§ Work instruction: Your response must consist of one number: how many lines in this material contain the word "Hround".

§ Source material:
☆ ☆ ☆ ☆ ☆ ☆ ☆

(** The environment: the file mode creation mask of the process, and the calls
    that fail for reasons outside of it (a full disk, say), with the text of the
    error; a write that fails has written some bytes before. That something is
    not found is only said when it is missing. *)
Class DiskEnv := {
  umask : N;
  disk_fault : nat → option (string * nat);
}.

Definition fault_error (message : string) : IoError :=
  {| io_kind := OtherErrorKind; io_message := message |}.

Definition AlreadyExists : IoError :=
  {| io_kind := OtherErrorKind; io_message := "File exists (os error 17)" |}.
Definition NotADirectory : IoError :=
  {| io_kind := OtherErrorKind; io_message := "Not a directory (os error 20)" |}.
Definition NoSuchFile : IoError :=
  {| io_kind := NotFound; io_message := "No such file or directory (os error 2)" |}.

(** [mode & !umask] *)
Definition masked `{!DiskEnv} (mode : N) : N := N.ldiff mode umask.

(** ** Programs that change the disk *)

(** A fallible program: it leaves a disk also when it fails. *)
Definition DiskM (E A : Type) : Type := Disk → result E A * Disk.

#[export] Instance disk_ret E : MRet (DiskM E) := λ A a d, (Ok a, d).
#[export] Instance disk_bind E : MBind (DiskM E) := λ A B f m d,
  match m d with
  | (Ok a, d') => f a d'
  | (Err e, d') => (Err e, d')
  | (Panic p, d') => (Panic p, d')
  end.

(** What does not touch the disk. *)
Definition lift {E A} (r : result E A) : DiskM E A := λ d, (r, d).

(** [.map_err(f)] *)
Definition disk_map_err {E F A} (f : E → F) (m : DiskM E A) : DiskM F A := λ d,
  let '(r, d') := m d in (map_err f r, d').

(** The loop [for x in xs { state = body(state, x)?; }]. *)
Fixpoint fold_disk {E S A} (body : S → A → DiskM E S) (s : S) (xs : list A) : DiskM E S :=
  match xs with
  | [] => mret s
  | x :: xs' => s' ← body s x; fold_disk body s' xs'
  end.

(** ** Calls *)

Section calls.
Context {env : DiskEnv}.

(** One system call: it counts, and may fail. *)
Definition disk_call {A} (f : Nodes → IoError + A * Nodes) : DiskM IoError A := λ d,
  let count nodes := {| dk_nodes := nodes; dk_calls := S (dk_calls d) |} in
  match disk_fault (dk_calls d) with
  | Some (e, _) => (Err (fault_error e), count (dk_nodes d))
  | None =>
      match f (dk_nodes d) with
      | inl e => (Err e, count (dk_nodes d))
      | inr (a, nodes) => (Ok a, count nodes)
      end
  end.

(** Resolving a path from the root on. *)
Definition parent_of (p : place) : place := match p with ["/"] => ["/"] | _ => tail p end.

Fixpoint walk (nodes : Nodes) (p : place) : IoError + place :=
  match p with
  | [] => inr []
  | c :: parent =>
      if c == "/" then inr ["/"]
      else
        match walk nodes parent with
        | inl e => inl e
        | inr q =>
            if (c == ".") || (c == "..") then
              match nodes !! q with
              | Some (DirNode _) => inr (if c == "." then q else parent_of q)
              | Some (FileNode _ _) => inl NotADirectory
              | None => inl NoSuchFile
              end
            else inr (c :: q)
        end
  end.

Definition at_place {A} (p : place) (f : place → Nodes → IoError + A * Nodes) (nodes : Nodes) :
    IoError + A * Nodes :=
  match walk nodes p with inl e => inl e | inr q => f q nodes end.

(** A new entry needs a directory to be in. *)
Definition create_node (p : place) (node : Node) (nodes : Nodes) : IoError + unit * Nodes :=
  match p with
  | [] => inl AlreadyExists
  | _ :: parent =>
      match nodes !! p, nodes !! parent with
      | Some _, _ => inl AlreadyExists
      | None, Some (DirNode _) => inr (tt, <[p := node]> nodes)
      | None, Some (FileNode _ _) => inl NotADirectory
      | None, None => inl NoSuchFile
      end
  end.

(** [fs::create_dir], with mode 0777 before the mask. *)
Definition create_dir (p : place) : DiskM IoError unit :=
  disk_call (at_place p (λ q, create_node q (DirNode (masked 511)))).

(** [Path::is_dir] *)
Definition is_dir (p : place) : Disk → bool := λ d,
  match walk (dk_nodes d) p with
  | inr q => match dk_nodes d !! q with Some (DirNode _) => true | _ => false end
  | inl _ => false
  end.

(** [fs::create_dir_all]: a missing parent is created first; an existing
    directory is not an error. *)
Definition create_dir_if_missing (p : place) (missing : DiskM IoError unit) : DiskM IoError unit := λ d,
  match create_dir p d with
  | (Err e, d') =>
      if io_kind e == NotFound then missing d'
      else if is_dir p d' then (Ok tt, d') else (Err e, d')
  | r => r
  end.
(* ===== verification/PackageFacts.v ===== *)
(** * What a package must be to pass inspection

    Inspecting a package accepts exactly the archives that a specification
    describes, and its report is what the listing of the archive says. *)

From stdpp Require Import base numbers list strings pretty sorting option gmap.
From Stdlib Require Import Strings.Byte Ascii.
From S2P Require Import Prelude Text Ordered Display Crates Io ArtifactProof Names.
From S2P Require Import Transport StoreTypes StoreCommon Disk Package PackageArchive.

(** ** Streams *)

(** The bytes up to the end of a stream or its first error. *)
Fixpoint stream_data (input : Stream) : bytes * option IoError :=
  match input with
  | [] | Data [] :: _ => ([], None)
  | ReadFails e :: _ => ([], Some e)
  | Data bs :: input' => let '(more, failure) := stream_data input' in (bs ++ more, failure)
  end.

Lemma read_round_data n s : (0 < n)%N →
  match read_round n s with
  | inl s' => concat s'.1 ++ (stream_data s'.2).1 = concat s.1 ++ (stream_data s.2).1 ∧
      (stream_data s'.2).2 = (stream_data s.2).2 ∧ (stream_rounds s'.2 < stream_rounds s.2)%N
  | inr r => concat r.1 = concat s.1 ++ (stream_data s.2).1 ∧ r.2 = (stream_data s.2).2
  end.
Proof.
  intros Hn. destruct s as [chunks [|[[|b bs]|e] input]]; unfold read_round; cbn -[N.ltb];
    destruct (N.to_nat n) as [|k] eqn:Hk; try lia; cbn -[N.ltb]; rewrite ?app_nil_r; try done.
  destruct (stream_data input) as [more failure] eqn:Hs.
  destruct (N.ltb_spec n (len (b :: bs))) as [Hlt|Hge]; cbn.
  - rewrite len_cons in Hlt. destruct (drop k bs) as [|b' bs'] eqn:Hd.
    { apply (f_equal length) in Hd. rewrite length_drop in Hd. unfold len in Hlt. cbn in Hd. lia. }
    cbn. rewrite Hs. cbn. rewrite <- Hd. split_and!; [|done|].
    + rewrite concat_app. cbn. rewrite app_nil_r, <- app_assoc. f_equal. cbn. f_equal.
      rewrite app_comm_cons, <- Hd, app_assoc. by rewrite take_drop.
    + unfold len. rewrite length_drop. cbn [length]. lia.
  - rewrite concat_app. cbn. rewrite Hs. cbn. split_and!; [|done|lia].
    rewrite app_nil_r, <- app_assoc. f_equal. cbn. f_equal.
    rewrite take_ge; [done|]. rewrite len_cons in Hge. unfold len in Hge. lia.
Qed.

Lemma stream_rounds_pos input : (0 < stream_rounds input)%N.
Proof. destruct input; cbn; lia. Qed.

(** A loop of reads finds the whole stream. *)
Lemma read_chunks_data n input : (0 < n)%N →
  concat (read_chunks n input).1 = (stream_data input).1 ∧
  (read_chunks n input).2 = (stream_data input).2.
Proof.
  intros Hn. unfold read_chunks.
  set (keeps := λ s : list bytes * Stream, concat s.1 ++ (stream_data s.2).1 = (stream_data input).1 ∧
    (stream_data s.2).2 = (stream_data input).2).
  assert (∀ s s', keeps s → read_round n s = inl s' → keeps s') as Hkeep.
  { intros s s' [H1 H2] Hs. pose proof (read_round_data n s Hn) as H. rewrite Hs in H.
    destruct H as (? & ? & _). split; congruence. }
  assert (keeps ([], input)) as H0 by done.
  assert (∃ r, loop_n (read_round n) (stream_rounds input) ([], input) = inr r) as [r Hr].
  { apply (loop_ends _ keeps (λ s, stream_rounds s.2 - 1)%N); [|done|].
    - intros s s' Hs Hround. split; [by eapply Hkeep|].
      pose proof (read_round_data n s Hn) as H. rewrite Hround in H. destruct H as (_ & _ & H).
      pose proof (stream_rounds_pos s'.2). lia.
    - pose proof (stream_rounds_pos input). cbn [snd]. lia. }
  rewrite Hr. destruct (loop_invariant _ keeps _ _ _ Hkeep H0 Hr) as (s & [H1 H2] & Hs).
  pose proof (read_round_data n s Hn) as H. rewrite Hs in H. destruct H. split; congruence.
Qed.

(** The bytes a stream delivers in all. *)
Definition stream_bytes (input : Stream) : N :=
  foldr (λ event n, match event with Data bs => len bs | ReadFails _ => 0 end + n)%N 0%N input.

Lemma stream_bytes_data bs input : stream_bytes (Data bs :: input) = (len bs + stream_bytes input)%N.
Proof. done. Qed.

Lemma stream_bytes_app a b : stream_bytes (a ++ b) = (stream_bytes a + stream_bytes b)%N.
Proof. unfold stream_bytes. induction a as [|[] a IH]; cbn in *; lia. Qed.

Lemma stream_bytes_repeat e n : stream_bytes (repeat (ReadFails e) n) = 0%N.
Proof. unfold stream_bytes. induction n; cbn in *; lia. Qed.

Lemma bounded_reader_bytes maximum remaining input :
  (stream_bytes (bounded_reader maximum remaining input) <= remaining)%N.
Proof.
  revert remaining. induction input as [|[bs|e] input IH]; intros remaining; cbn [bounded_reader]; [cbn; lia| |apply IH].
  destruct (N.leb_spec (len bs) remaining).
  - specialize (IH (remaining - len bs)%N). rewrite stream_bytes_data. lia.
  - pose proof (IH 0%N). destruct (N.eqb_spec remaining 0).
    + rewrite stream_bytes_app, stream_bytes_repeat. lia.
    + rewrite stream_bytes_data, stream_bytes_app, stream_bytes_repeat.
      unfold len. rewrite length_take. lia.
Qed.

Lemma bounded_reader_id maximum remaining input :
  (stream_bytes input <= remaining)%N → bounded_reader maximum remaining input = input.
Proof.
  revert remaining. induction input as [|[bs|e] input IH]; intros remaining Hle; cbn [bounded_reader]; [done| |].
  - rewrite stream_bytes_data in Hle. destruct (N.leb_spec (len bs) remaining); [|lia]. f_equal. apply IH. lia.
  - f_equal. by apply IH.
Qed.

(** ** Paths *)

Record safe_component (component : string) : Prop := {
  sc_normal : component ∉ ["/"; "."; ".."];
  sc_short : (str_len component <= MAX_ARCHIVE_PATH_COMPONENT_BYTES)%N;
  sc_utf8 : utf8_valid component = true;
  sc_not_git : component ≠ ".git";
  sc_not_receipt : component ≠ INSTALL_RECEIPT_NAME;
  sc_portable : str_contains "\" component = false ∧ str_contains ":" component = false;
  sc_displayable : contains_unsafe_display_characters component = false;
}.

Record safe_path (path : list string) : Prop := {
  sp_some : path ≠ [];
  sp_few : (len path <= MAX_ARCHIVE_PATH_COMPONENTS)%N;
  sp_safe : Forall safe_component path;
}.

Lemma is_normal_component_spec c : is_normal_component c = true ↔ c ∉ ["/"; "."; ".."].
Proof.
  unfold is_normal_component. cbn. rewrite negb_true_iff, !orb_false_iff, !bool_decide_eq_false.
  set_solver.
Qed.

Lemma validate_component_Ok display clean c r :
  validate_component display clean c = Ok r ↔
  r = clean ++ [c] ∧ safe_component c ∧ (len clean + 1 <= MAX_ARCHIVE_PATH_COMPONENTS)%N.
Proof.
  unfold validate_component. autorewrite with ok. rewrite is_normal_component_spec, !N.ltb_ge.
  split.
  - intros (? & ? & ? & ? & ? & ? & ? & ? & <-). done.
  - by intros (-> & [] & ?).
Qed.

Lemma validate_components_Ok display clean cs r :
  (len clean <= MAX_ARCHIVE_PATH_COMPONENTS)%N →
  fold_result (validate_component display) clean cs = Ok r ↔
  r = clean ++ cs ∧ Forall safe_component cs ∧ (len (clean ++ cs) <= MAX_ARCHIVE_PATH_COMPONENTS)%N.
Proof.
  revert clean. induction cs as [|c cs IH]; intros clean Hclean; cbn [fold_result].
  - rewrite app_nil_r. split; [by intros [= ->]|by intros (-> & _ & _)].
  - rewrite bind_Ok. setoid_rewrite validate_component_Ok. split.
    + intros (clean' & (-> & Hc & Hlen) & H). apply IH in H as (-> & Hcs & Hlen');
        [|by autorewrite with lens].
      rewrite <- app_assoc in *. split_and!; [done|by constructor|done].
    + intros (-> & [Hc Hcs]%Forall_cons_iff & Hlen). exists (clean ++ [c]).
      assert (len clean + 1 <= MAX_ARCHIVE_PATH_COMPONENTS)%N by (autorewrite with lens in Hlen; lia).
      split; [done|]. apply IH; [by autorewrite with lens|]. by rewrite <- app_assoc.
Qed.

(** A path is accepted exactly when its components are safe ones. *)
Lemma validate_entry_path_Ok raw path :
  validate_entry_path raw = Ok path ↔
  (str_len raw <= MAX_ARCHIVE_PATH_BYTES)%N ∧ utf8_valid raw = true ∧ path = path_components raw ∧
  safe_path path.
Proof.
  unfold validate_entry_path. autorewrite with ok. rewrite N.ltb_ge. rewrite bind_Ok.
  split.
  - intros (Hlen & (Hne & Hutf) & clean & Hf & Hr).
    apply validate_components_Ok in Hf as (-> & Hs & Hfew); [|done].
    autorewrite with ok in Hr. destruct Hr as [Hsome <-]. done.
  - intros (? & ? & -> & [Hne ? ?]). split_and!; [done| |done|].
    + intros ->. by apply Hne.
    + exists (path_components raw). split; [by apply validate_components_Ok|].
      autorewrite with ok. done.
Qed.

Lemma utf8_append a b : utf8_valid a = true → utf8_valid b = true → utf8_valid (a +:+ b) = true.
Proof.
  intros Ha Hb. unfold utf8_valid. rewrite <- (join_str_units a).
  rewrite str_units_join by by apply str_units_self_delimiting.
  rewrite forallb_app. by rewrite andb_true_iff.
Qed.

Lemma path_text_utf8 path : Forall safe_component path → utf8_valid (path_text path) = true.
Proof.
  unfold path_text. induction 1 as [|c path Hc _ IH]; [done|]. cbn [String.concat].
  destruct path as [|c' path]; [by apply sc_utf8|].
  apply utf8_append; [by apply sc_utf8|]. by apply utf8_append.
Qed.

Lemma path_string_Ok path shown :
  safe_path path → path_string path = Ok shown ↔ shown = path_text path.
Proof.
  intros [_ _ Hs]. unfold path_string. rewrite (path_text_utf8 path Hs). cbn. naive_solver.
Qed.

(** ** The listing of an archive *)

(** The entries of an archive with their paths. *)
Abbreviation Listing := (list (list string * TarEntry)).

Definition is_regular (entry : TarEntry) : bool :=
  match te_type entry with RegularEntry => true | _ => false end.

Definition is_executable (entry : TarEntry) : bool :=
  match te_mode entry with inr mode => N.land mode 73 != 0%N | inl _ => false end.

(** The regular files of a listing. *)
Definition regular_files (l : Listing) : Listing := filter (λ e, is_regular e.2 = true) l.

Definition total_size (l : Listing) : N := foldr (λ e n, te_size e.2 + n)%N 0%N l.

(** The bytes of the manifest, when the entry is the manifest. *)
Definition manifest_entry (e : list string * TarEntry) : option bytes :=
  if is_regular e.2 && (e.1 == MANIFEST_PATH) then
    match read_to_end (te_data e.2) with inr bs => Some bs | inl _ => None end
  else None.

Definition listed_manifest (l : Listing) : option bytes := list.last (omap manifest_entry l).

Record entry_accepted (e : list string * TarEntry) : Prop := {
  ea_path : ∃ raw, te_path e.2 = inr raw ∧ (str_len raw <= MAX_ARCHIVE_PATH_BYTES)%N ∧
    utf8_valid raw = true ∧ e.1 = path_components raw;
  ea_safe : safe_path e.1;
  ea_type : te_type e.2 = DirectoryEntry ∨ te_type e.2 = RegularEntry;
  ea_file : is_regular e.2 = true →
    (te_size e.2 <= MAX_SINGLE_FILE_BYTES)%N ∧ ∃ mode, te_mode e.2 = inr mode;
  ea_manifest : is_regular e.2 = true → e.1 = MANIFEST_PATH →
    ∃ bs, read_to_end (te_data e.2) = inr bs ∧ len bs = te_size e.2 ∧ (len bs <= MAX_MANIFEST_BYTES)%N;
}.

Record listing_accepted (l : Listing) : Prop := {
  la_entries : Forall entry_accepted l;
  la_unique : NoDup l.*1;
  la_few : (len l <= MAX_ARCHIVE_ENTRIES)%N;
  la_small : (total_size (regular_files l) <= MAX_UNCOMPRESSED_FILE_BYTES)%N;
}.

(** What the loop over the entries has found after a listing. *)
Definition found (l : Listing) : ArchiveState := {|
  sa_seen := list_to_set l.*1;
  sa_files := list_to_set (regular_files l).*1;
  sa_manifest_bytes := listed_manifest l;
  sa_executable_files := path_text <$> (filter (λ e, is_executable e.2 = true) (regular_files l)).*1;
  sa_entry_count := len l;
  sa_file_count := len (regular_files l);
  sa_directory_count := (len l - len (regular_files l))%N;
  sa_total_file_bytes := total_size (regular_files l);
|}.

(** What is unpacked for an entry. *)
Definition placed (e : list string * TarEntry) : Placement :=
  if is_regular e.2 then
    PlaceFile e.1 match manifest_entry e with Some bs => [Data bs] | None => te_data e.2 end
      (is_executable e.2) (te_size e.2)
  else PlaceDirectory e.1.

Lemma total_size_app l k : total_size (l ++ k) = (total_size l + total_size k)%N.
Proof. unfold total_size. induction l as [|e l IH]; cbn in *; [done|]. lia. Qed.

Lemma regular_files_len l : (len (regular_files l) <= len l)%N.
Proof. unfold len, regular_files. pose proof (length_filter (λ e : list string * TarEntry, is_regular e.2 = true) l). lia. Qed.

☆ ☆ ☆ ☆ ☆ ☆ ☆

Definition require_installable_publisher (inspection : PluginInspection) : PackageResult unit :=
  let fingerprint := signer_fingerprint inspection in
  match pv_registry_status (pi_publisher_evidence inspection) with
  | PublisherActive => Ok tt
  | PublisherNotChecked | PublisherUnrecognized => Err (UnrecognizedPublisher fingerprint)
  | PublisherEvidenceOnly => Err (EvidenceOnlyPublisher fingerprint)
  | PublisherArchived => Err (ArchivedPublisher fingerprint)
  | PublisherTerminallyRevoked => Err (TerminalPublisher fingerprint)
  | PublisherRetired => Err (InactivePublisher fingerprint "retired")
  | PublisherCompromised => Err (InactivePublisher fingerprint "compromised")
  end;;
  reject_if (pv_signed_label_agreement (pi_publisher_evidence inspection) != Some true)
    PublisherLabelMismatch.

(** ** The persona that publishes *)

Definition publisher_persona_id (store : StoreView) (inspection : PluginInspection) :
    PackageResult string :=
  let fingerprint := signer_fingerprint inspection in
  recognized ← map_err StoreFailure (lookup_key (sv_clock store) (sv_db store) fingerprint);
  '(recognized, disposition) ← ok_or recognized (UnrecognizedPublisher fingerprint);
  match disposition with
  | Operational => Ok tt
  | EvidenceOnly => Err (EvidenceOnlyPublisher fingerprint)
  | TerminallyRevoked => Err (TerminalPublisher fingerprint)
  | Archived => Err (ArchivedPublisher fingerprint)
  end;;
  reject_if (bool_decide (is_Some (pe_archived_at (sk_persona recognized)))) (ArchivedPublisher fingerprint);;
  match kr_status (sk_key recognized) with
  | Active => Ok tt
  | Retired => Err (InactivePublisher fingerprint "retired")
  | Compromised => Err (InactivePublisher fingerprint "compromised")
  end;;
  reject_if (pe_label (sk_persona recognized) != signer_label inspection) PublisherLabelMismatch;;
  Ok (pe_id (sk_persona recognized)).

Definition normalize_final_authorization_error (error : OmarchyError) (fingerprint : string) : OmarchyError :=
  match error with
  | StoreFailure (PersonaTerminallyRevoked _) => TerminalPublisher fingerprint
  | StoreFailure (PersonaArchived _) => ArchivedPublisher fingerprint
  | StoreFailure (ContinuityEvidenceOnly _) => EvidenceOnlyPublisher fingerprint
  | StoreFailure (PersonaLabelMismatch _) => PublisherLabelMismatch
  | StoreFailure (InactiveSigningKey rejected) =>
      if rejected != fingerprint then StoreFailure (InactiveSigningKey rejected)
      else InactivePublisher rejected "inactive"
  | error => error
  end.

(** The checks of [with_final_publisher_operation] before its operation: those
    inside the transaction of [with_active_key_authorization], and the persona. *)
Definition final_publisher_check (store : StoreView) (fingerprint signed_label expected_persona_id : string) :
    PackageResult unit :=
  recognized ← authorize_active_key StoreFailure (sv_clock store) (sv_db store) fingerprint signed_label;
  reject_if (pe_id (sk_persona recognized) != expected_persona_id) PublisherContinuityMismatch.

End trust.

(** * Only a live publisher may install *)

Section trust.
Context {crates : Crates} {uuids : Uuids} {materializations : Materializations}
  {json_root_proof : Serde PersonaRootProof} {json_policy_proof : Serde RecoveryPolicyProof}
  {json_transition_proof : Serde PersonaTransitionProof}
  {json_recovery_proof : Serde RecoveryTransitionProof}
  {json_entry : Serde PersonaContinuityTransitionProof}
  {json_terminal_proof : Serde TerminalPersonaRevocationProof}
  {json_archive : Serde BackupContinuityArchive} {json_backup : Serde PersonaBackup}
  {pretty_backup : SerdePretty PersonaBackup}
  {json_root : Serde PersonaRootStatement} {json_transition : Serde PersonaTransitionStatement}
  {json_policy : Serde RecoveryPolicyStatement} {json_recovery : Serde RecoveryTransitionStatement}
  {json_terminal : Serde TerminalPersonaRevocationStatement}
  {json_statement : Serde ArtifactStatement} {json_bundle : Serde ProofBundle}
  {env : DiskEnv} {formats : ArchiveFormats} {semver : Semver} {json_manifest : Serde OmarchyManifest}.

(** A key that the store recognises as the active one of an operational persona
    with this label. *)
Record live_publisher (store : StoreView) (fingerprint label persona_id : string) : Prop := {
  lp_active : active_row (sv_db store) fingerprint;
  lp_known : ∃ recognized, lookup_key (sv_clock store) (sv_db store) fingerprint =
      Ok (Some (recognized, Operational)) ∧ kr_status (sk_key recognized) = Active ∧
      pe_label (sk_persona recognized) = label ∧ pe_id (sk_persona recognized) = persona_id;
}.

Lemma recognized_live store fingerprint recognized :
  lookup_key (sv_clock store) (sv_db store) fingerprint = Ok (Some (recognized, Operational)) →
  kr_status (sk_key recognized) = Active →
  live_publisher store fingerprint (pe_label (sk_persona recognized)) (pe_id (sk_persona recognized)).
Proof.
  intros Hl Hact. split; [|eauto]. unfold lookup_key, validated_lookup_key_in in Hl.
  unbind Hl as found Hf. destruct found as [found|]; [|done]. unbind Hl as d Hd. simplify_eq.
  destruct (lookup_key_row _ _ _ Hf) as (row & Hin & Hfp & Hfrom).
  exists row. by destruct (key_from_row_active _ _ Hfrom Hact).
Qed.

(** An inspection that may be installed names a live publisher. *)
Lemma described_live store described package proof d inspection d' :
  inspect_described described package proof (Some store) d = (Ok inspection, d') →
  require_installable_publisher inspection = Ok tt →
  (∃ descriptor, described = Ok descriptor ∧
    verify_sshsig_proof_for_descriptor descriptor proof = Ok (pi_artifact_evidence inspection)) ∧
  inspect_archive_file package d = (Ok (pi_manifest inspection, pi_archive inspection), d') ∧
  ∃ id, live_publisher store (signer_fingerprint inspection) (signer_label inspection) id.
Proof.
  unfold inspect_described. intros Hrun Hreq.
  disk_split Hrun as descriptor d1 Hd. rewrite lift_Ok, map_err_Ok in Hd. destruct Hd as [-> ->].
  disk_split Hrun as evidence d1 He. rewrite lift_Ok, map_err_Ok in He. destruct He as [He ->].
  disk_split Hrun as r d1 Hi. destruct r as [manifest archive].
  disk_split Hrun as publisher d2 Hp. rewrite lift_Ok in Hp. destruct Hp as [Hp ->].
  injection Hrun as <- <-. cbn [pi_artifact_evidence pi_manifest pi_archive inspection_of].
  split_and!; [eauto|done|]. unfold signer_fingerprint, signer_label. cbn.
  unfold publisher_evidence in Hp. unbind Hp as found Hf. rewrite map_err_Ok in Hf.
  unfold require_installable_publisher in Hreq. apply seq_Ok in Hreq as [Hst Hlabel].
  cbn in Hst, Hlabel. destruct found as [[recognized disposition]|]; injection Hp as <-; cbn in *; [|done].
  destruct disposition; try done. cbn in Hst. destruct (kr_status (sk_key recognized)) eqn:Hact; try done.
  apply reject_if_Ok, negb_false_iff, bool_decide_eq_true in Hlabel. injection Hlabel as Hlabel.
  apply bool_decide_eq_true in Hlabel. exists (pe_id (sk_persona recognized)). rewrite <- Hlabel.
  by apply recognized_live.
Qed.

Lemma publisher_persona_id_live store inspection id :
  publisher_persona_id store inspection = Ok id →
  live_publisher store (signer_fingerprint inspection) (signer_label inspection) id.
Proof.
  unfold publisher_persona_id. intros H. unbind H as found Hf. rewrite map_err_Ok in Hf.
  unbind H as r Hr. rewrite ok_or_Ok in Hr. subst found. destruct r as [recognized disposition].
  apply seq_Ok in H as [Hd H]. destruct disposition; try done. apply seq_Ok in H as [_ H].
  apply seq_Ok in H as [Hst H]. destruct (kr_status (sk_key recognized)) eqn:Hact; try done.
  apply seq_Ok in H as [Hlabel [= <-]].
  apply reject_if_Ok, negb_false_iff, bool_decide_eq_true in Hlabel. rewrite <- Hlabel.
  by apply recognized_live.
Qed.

☆ ☆ ☆ ☆ ☆ ☆ ☆

§ Expected answer: 2